- Aplique o algoritmo de Clark para inferência de haplótipos no
conjunto de genótipos abaixo. Consegue resolver todos os genótipos?
00121
01210
22110
21020
Resposta:
Para aplicar o algoritmo de Clark, primeiro vamos localizar onde estão as ambiguidades nos genótipos dados:
00121
01210
22110
21020
Agora vamos considerar apenas os genótipos que possuem 1 ou nenhuma ambiguidade, já que esses genótipos podem ser resolvidos de uma única forma. Assim, vamos obter os seguintes haplótipos inicialmente resolvidos:
00121 -> 00111, 00101
01210 -> 01110, 01010
22110
21020
Para o genótipo 22110, temos a terceira, quarta e quinta posições conhecidas. Então vamos procurar um haplótipo já resolvido cujas posições sejam idênticas a esta:
22110
01110
Os valores das posições ambíguas serão opostos aos valores da outra sequência. Assim, vamos inferir 10110 a partir de 22110 e de 01110 e adicioná-lo ao conjunto de haplótipos resolvidos:
00121 -> 00111, 00101
01210 -> 01110, 01010
22110 -> 10110
21020
Da mesma forma, resolveremos 21020 a partir de 01010. Conseguimos resolver todos as ambiguidades obtendo os haplótipos abaixo:
00121 -> 00111, 00101
01210 -> 01110, 01010
22110 -> 10110
21020 -> 11000
- Considere os genótipos abaixo. Dê uma solução para o problema da
inferência de haplótipos por parcimônia pura para esta entrada.
22000
02200
00220
00022
Resposta:
A solução para o problema de inferência de haplótipos por parcimônia pura é aquela que minimiza o número total de haplótipos distintos usados. Este é um problema NP-difícil, mas vamos tentar encontrar uma solução mais parcimoniosa para os genótipos dados.

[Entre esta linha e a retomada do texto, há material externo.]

Lemma block_layers_ids_NoDup cross (l : list nat) :
  NoDup l → NoDup (mjoin (block_layers cross <$> l)).*2.
Proof.
  induction 1 as [|i l Hi Hl IH]; csimpl; [constructor|].
  assert (Hother : ∀ a, a ∈ (mjoin (block_layers cross <$> l)).*2 →
            ∃ j, j ∈ l ∧ (a = (2 * j)%nat ∨ a = (2 * j + 1)%nat)).
  { clear. intros a Ha. induction l as [|j l IH]; csimpl in *.
    - by apply elem_of_nil in Ha.
    - apply elem_of_cons in Ha as [->|Ha].
      { exists j. split; [apply list_elem_of_here|by left]. }
      rewrite fmap_app in Ha. apply elem_of_app in Ha as [Ha|Ha].
      + destruct cross; csimpl in Ha.
        * apply elem_of_cons in Ha as [->|Ha];
            [|by apply elem_of_nil in Ha].
          exists j. split; [apply list_elem_of_here|by right].
        * by apply elem_of_nil in Ha.
      + destruct (IH Ha) as (j' & Hj' & Hid).
        exists j'. split; [by apply list_elem_of_further|done]. }
  rewrite fmap_app.
  assert (Hfresh : ∀ a, (a = (2 * i)%nat ∨ a = (2 * i + 1)%nat) →
            a ∉ (mjoin (block_layers cross <$> l)).*2).
  { intros a Ha Hin. destruct (Hother a Hin) as (j & Hj & Hid).
    assert (i = j) by lia. by subst. }
  constructor.
  - intros Hin. apply elem_of_app in Hin as [Hin|Hin].
    + destruct cross; csimpl in Hin; [|by apply elem_of_nil in Hin].
      apply elem_of_cons in Hin as [Hin|Hin]; [lia|by apply elem_of_nil in Hin].
    + apply (Hfresh (2 * i)%nat); auto.
  - apply NoDup_app. split_and!; [|intros a Ha|done].
    + destruct cross; csimpl; [apply NoDup_singleton|constructor].
    + apply Hfresh. destruct cross; csimpl in Ha;
        [|by apply elem_of_nil in Ha].
      apply elem_of_cons in Ha as [->|Ha]; [auto|by apply elem_of_nil in Ha].
Qed.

Para encontrá-la, primeiro vamos gerar todos os possíveis pares de haplótipos que podem ser obtidos a partir de cada genoma. Sabendo que cada "2" pode assumir valor "0" ou "1", iremos substitui-los nos genomas dados:
22000 -> (11000, 00000), (10000, 01000)
02200 -> (01100, 00000), (01000, 01000)
00220 -> (00110, 00000), (00100, 00010)
00022 -> (00011, 00000), (00010, 00001)
Agora que temos o conjunto de todos os possíveis pares de haplótipos,
podemos ver que não existe um par que explique mais de um dos
genótipos dados. Por exemplo, o par de haplótipos
(11000, 00000) pode ser obtido apenas
por 22000. Portanto, vamos precisar de no mínimo 5
haplótipos distintos, sendo o melhor caso aquele em que gastamos dois
haplótipos novos para explicar o primeiro genótipo, e daí pra frente
apenas um haplótipo adicional para cada genótipo adicional.
Uma forma de resolver o problema seria escolher os seguintes haplótipos:
22000 -> (11000, 00000)
02200 -> (01100, 00000)
00220 -> (00110, 00000)
00022 -> (00011, 00000)
Também podemos explicar o primeiro genótipo de outra forma, gerando a seguinte solução:
22000 -> (10000, 01000)
02200 -> (01000, 01000)
00220 -> (00100, 00010)
00022 -> (00010, 00001)
- Decida se o conjunto de genótipos abaixo admite uma explicação por
haplótipos que formam uma filogenia perfeita. Explique sua conclusão.
012212
021210
202212
101021
Resposta:
Não há como formar uma filogenia perfeita a partir dos haplótipos dados. Para provarmos isto, vamos escolher 2 características e, a partir delas, mostrar que independente da raíz (sequência ancestral) que escolhermos, não é possível construir uma árvore sem homoplasias.
Vamos escolher as características 2 e 6:
012212
021210
202212
101021
Gerando todos os possíveis haplótipos (basta substituir "2" por "0" ou "1"):
12 -> 11, 10
20 -> 10, 00
02 -> 01, 00
01
Os haplótipos obtidos serão as folhas da árvore. Se observarmos que existem as folhas 11, 10, 00 e 01, vemos que é impossível escolher uma raíz para a árvore que forme uma filogenia perfeita.